Before we get too deep, though, I'd like to make a couple of things clear. It starts with terminology. In Magic: The Gathering, we talk about card draw and card advantage. They are related, because draw is a form of card advantage, but they are not synonymous.

Divination is card draw. You pay some mana, you add some cards to your hand. Dragon Fodder is card advantage. Anything which leaves you with more resources than you started with is card advantage. So, a card which makes more than one token leaves you with two cards' worth of stuff - card advantage. A card which kills multiple Creatures (like, say, Wrath of God) is also card advantage. A card which says "scry 1, then draw a card. Each opponent discards a card" is card advantage, because even though you only drew one, you also made other people go down a card. And Divination is card advantage, because card draw is a form of card advantage.

Card advantage is good. To make your deck work well, you want to leverage it most of the time. Card draw is a piece of card advantage, but sometimes decks don't have access to, or don't want to, draw a ton of cards. A good example is Maelstrom Wanderer: that deck may be old school, but it doesn't want to draw cards. It wants cards in the Library so it can Cascade and cast them for free. However, casting them for free - and building a deck which means every spell you hit will be cast for free - is a good way to leverage card advantage.

Today, we're going to talk just about card draw. Card advantage is probably worth another article entirely, but for our purposes, we're just going to look at ending up with access to more cards in your hand than you had before. Looting (drawing then discarding), rummaging (discarding then drawing), and cantrips (a spell with the effect "draw a card", which means it replaces itself but doesn't give you more cards) are all great forms of card selection and advantage, but they're not draw. Even Witch's Mark isn't draw, because in addition to the spell you have to discard another card in order to draw two. That's just parity. (However, you do wind up with the Wicked Role token, which I guess means you wind up one resource heavy, so at least it's advantage!)

To do so, let's look at yet another unloved Commander:

Johann, Apprentice Sorcerer

Here's the deck I threw together with him.

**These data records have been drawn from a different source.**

(** * The track generator of the multi-track car-racing environment

    A shallow embedding of [gym/envs/box2d/car_racing.py]: the configuration
    setter, the checkpoint sampler, the path walker, the loop extractor, the
    intersection resolver ([_remove_roads]), the annotator ([_create_info],
    [_set_lanes]), the border flags and the random point query.

    Conventions of the embedding.
    - A Python float is a rational number ([Q]) and arithmetic on it is exact;
      comparisons are the boolean ones of [Q].  The functions of the [math]
      and [numpy] libraries that are not rational ([cos], [sin], [atan2],
      [sqrt]) are the fields of the class [MathLib]; the theorems are stated
      for an arbitrary instance of it, the sample runs use [series_math].
    - A Python list or numpy array is a [list]; indexing follows Python
      (a negative index counts from the end, an index out of range raises).
    - A method of the environment object threads the fields it reads and
      writes ([Env]); the two random sources, [self.np_random] and the
      process-wide [np.random], are two separate generator states.
    - A [while] loop without a syntactic bound takes fuel; a run that uses it
      up is [Timeout], a Python exception is [Raised]. *)

From Stdlib Require Import ZArith QArith Qround Qabs Qminmax Lia Lqa.
From stdpp Require Import base list.

(** ** Outcomes of a call *)

Inductive outcome (A : Type) : Type :=
| Done (a : A)   (* the call returned [a] *)
| Raised         (* an uncaught Python exception (IndexError, ValueError, ...) *)
| Timeout.       (* the model ran out of fuel *)
Arguments Done {A} a.
Arguments Raised {A}.
Arguments Timeout {A}.

#[export] Instance outcome_ret : MRet outcome := fun A a => Done a.
#[export] Instance outcome_bind : MBind outcome := fun A B f m =>
  match m with
  | Done a => f a
  | Raised => Raised
  | Timeout => Timeout
  end.

(** An [option] read as "the value or an exception". *)
Definition or_raise {A : Type} (o : option A) : outcome A :=
  match o with
  | Some a => Done a
  | None => Raised
  end.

Drawing Cards with Johann | Commander | Mark Wischkaemper

Card Display


Pyromancer's Goggles
Before we talk draw, let's note we have 40 Lands and 6 or 7 ramp spells, depending on how you think about it. Most of them are cheap so you can get Johann out a turn early, but Pyromancer's Goggles costs five, so it's less about ramp and more about the copy ability. The mana works great in this deck.

Johann is expensive for what he does, and what he does isn't that great. We can peek whenever we want, and once a turn we can cast an Instant or Sorcery from the top of our Library. Quick quiz: is this draw? Advantage? Neither?

Right, it's advantage. We get access to an extra card most people don't have, so we have more resources, but we're not actually getting more cards than anyone else, so it's not draw.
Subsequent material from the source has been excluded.